With the creation of smaller provinces, the people would be able to take independent decisions, have sense of participation and commitment and socio- political freedom, tackle their problems be it law and order or building roads and dams. With more courts in the new provinces the perennial backlog of pending cases could be speedily decided.
The long standing demands of many regions with common language and ethnic bonds such as Siraiki belt and Hazara could be met by converting these areas into full fledged provinces. The population of Hazara region wants to separate from the Pushto speaking parts of NWFP (now Pakhtunkhwa Khyber) because their language is Hindko, a mixed dialect of Pushto and Punjabi. Ethnically they are hugely different from the Pashto speaking areas. Siraiki speaking people want to have a separate province because they look different from both Sindh and Punjab as for their language and culture is concerned.

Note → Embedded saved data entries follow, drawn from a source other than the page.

Lemma create_then_get_witness :
  ∃ w2, @puflib_get_nv_store Demo.plat Demo.alpha STORAGE_FINAL_DIR
          (set_errno ENOENT Demo.w_final_dir)
        = Some (Some ["var"; "lib"; "puflib"; "final.d"; "alpha"], w2)
      ∧ fs w2 = fs (set_errno ENOENT Demo.w_final_dir).
Proof.
  apply (@create_then_get Demo.plat Demo.alpha STORAGE_FINAL_DIR
           ["var"; "lib"; "puflib"; "final.d"; "alpha"] Demo.w0).
  vm_compute. reflexivity.
Defined.

Lemma puflib_deprovision_outcome_witness :
  ∃ w', @puflib_deprovision Demo.plat Demo.alpha Demo.w_final_file
        = Some (false, w')
      ∧ @store_present Demo.plat w' Demo.alpha STORAGE_FINAL_FILE = false
      ∧ @store_present Demo.plat w' Demo.alpha STORAGE_FINAL_DIR = false.
Proof.
  destruct (@puflib_deprovision_outcome Demo.plat Demo.alpha Demo.w_final_file)
    as (e & r1 & w1 & r2 & w2 & w' & _ & _ & Hrun & _ & _ & Hok & _).
  destruct (r1 || r2).
  - exfalso. vm_compute in Hrun. discriminate Hrun.
  - exists w'. split; [exact Hrun|]. by apply Hok.
Defined.

(** *** Further properties *)

(** [clear_way] decided by running over the ancestors. *)
Lemma clear_way_check (m : gmap path node) (p : path) :
  forallb (λ q, match m !! q with Some (File _) => false | _ => true end)
    (prefixes (parent p)) = true →
  clear_way m p.
Proof.
  intros Hall q c Hq Hfile. rewrite forallb_forall in Hall.
  apply list_elem_of_In in Hq. specialize (Hall q Hq). by rewrite Hfile in Hall.
Qed.

Lemma puflib_get_module_registered_witness :
  puflib_get_module Demo.table "puflibtest" = Some MODULE_INFO.
Proof.
  apply (puflib_get_module_registered Demo.table MODULE_INFO).
  - by apply (bool_decide_unpack _).
  - repeat constructor.
Defined.

Lemma puflib_perror_reports_errno_witness :
  ∃ w', @puflib_perror Demo.plat Demo.alpha (set_errno ENOENT Demo.w0)
        = Some (tt, w')
    ∧ out w' = ["error (alpha): errno 2"]
    ∧ fs w' = ∅.
Proof.
  apply (@puflib_perror_reports_errno Demo.plat Demo.alpha
           (set_errno ENOENT Demo.w0) Demo.print eq_refl (λ _, eq_refl)).
Defined.


Lemma reporting_needs_status_handler_witness :
  @puflib_report Demo.plat Demo.alpha STATUS_INFO "hello" Demo.w_silent = None
  ∧ @puflib_report_fmt Demo.plat Demo.alpha STATUS_INFO "%s" [arg_s "hello"]
      Demo.w_silent = None
  ∧ @puflib_perror Demo.plat Demo.alpha Demo.w_silent = None.
Proof.
  apply (@reporting_needs_status_handler Demo.plat Demo.alpha STATUS_INFO
           "hello" "%s" [arg_s "hello"] Demo.w_silent).
  reflexivity.
Defined.

Lemma provision_needs_status_handler_witness :
  @provision Demo.plat Demo.w_silent = None.
Proof.
  apply (@provision_needs_status_handler Demo.plat Demo.w_silent). reflexivity.
Defined.

Lemma create_twice_witness :
  ∃ w1 w2,
    @puflib_create_nv_store Demo.plat Demo.alpha STORAGE_FINAL_DIR Demo.w0
    = Some (Some ["var"; "lib"; "puflib"; "final.d"; "alpha"], w1)
    ∧ @puflib_create_nv_store Demo.plat Demo.alpha STORAGE_FINAL_DIR w1
      = Some (None, w2)
    ∧ errno w2 = EEXIST
    ∧ fs w2 = fs w1.
Proof.
  eexists.
  assert (Hfirst : @puflib_create_nv_store Demo.plat Demo.alpha STORAGE_FINAL_DIR
                     Demo.w0
                   = Some (Some ["var"; "lib"; "puflib"; "final.d"; "alpha"], _))
    by (vm_compute; reflexivity).
  destruct (@create_twice Demo.plat Demo.alpha STORAGE_FINAL_DIR _ _ _ Hfirst)
    as (w2 & Hrun & _ & Hdir).
  exists w2. split; [exact Hfirst|]. split; [exact Hrun|]. by apply Hdir.
Defined.

Lemma deprovision_keeps_disabled_witness :
  ∃ r w1 w2,
    @puflib_deprovision Demo.plat Demo.alpha Demo.w_disabled = Some (r, w1)
    ∧ @puflib_module_status Demo.plat Demo.alpha w1 = Some (Z.lor 2 1, w2).
Proof.
  apply (@deprovision_keeps_disabled Demo.plat Demo.alpha Demo.w_disabled
           ["var"; "lib"; "puflib"; "final"; "alpha"]
           ["var"; "lib"; "puflib"; "final.d"; "alpha"]
           ["var"; "lib"; "puflib"; "disabled"; "alpha"]
           ["var"; "lib"; "puflib"; "disabled.d"; "alpha"]);
    try reflexivity; try discriminate.
  - intros [k Hk]. discriminate Hk.
  - intros [k Hk]. discriminate Hk.
Defined.

Lemma provision_start_echo_witness :
  ∃ w',
    @provision_start Demo.plat (Build_FILE Demo.temp 0) Demo.w0q
    = Some (PROVISION_INCOMPLETE, w')
    ∧ out w'
      = ["info (puflibtest): writing to NV store";
         "info (puflibtest): provisioning will continue after the next invocation";
         "Enter any data: ";
         "info (puflibtest): query input was: ok"].
Proof.
  destruct (@provision_start_echo Demo.plat (Build_FILE Demo.temp 0)
              Demo.w0q Demo.print eq_refl (λ _, eq_refl))
    as (w1 & r & buffer & w2 & w' & Hrun & _ & Hasked & _ & Hanswer & Hout & _).
  exists w'. split; [exact Hrun|].
  specialize (Hanswer Demo.answer eq_refl). rewrite Hasked in Hanswer.
  set (o := out w2) in *. clearbody o.
  vm_compute in Hanswer. injection Hanswer as _ <- <-.
  rewrite Hout. reflexivity.
Defined.

Lemma provision_starts_over_witness :
  ∃ w', @provision Demo.plat Demo.w_provisioned = Some (PROVISION_INCOMPLETE, w')
    ∧ fs w' !! Demo.temp = Some (File ("1" +:+ nl))
    ∧ fs w' !! Demo.final = Some (File "provisioned").
Proof.
  destruct (@provision_starts_over Demo.plat Demo.w_provisioned Demo.print
              Demo.temp eq_refl (λ _, eq_refl) eq_refl)
    as (w' & Hrun & Htemp & Hframe).
  - discriminate.
  - reflexivity.
  - apply clear_way_check. reflexivity.
  - exists w'. split; [exact Hrun|]. split; [exact Htemp|].
    rewrite Hframe; [reflexivity|]. intros [k Hk]. discriminate Hk.
Defined.

Lemma provision_advances_step_witness :
  ∃ w', @provision Demo.plat Demo.w_step1 = Some (PROVISION_INCOMPLETE, w')
    ∧ lookup_node (fs w') Demo.temp = Some (File ("2" +:+ nl)).
Proof.
  destruct (@provision_advances_step Demo.plat Demo.w_step1 Demo.print Demo.temp
              ("1" +:+ nl) eq_refl eq_refl eq_refl eq_refl eq_refl eq_refl)
    as (w' & c' & Hrun & Hfile & -> & _).
  exists w'. split; [exact Hrun | exact Hfile].
Defined.

Lemma provision_removal_fails_witness :
  ∃ w1 w',
    @provision Demo.plat_busy Demo.w_step2 = Some (PROVISION_ERROR, w')
    ∧ @puflib_report Demo.plat_busy MODULE_INFO STATUS_ERROR "errno 16" w1
      = Some (tt, w')
    ∧ lookup_node (fs w') Demo.temp = Some (File ("2" +:+ nl)).
Proof.
  apply (@provision_removal_fails Demo.plat_busy Demo.w_step2 Demo.print
           Demo.temp ("2" +:+ nl) EBUSY); reflexivity.
Defined.

Lemma provision_final_in_the_way_witness :
  ∃ w1 w',
    @provision Demo.plat Demo.w_step2_provisioned = Some (PROVISION_ERROR, w')
    ∧ @puflib_perror Demo.plat MODULE_INFO w1 = Some (tt, w')
    ∧ @store_present Demo.plat w' MODULE_INFO STORAGE_TEMP_FILE = false
    ∧ lookup_node (fs w') Demo.final = Some (File "provisioned").
Proof.
  apply (@provision_final_in_the_way Demo.plat Demo.w_step2_provisioned
           Demo.print Demo.temp ("2" +:+ nl) Demo.final (File "provisioned"));
    try reflexivity.
  intros [k Hk]. discriminate Hk.
Defined.

Lemma provision_error_leaves_final_store_witness :
  ∃ w' s w'',
    @provision Demo.plat_io Demo.w_step2 = Some (PROVISION_ERROR, w')
    ∧ fs w' !! Demo.temp = None
    ∧ @store_present Demo.plat_io w' MODULE_INFO STORAGE_FINAL_FILE = true
    ∧ @puflib_module_status Demo.plat_io MODULE_INFO w' = Some (s, w'')
    ∧ Z.land s 2 = 2.
Proof.
  apply (@provision_error_leaves_final_store Demo.plat_io Demo.w_step2
           Demo.print Demo.temp ("2" +:+ nl) Demo.final
           ["var"; "lib"; "puflib"; "final.d"; "puflibtest"]
           ["var"; "lib"; "puflib"; "disabled"; "puflibtest"]
           ["var"; "lib"; "puflib"; "disabled.d"; "puflibtest"] EIO);
    try reflexivity.
  - intros [k Hk]. discriminate Hk.
  - intros [k Hk]. discriminate Hk.
  - apply clear_way_check. reflexivity.
  - intros s Hs. destruct s as [q|q|q|q|q|n]; try reflexivity.
    cbn. destruct (decide (q = Demo.final)) as [->|]; [done | reflexivity].
Defined.

Lemma provision_open_fails_witness :
  ∃ w1 w2 w',
    @provision Demo.plat_locked Demo.w_step1 = Some (PROVISION_ERROR, w')
    ∧ errno w1 = EACCES
    ∧ @puflib_perror Demo.plat_locked MODULE_INFO w1 = Some (tt, w2)
    ∧ out w' = out w2
    ∧ fs w' = fs w2
    ∧ lookup_node (fs w') Demo.temp = Some (File ("1" +:+ nl)).
Proof.
  apply (@provision_open_fails Demo.plat_locked Demo.w_step1 Demo.print
           Demo.temp ("1" +:+ nl) EACCES); reflexivity.
Defined.
(** C3 (fails on the code): the docstring of [_filter_entity_table] has
    it filter out every element whose parent does not exist or is
    excluded.  Loading [orphan_device] on a fresh object, module 2 is
    retained and its parent 99 is not in the table: when the call of
    [filter_by_column] without values keeps no row the pass visits nothing
    and the module is not excluded, and [discover] then raises [KeyError]
    while it addresses the port inside the module; when the call keeps the
    rows the pass reads [self.entity_table] before it is assigned and the
    load raises [AttributeError]. *)
Theorem exclusion_propagation_misses_orphan :
  (exists loaded tb,
     _load_snmp_tables orphan_device keeps_no_row init = Ok (tt, loaded)
     /\ entity_table loaded = Some tb
     /\ 2 ∈ QualiMibTable.keys tb
     /\ parent_of loaded 2 = Ok 99
     /\ QualiMibTable.mem 99 tb = false
     /\ (2 ∉ exclusion_list loaded))
  /\ _load_snmp_tables orphan_device keeps_every_row init = Raise AttributeError
  /\ discover orphan_device keeps_no_row 1000 (mret tt) (mret tt) (mret tt) (mret tt) init
     = Raise KeyError.
Proof.
  split; [|split; vm_compute; reflexivity].
  do 2 eexists. split; [vm_compute; reflexivity|]. split; [reflexivity|].
  split; [apply (bool_decide_unpack _); by vm_compute|].
  split; [vm_compute; reflexivity|]. split; [vm_compute; reflexivity|].
  apply (bool_decide_unpack _). by vm_compute.
Qed.

Ltac destruct_match_in H :=
  match type of H with
  | context [match ?x with _ => _ end] =>
      lazymatch x with
      | context [match _ with _ => _ end] => fail
      | _ => destruct x eqn:?
      end
  end.

Ltac run_through H :=
  repeat (simpl in H; first [discriminate H | destruct_match_in H]).
(** X9: under the default [LOG_ACTION] every call prints to exactly one
    stream and the order of calls is kept: [stderr] receives the messages
    of the calls at levels [LOG_LVL_FATAL] to [LOG_LVL_WARN], [stdout] those
    of all other calls (any other integer level included), each in the
    order the calls were made. *)
Theorem printed_routes cs :
  stderr (printed cs) = map snd (List.filter warn_or_lower cs)
  /\ stdout (printed cs)
     = map snd (List.filter (fun c => negb (warn_or_lower c)) cs)
  /\ (length (stderr (printed cs)) + length (stdout (printed cs)))%nat
     = length cs.
Proof.
  destruct (printed_from cs {| stderr := []; stdout := [] |}) as [He Ho].
  unfold printed. rewrite He, Ho. simpl. split; [done |]. split; [done |].
  rewrite !length_map. clear. induction cs as [| c cs IH]; [done |].
  simpl. destruct (warn_or_lower c); simpl; lia.
Qed.

(** ** Which cells exist *)

Lemma link_calls d ts : forall m s, link d ts m = Built s -> calls s = [].
Proof.
  induction ts as [| t ts IH]; intros m s; simpl.
  - by intros [= <-].
  - destruct t as [| n | n init]; [by apply IH | by apply IH |].
    destruct (m !! n); [done |].
    destruct (eval d init no_cells) as [[x s1] |]; [| done]. by apply IH.
Qed.

Lemma link_cells_inv d items name : forall m s,
  link d (map (expand_item d) items) m = Built s ->
  is_Some (vars s !! name) ->
  is_Some (m !! name) \/ exists lvl, In (IDefine name lvl) items.
Proof.
  induction items as [| i items IH]; intros m s.
  - simpl. intros [= <-]. by left.
  - intros Hl Hs.
    apply link_item in Hl as [Hl | (n & x & y & -> & _ & _ & _ & Hl)].
    + destruct (IH _ _ Hl Hs) as [? | [lvl ?]];
        [by left | right; exists lvl; by right].
    + destruct (IH _ _ Hl Hs) as [Hm | [lvl ?]];
        [| right; exists lvl; by right].
      revert Hm. rewrite lookup_insert. case_decide as Heq.
      * subst n. intros _. right. exists x. by left.
      * by left.
Qed.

Such considerations as common folklore, common language or dialect, common ethnic and cultural milieu and administrative efficiency should be kept in view in creating more provinces.
The provincial autonomy once given would relieve the center of the bureaucratic over-lordship. The function of the center would be to make policy decisions and with the coordination of the provinces implement these. The shifting of most of the ministries to the provincial domain would alleviate enormous administrative and financial load on the center.
More provinces will lessen the prevailing acrimony, mutual apprehensions and tensions between the four provinces. It would readily assuage the sense of deprivation and discrimination nursed by the smaller provinces against the big province which in this case is Punjab. Such a monumental change would catapult the much coveted paradigm of good governance in Pakistan. Such a landmark decision would undoubtedly put Pakistan on the road to economic prosperity and socio- political stability and forestall the breakaway tendencies.
The PPP government deserves huge applause and due credit for passage of the 18th amendment in 2010. It was a giant step that among other revolutionary changes has abolished the concurrent list of 47 subjects. These subjects were the sordid legacy of the British imperial rule and had kept the autonomy of the provinces host and vulnerable to the interference by the central government.
However, the division of Pakistan into more provinces has to yet to be undertaken. The 18th amendment has taken care of the transfers of powers to the provinces. But to make use of those powers fruitfully, the creation of more provinces is imperative. Such a momentous measure would also put an end to the mutual bickering between the four provinces.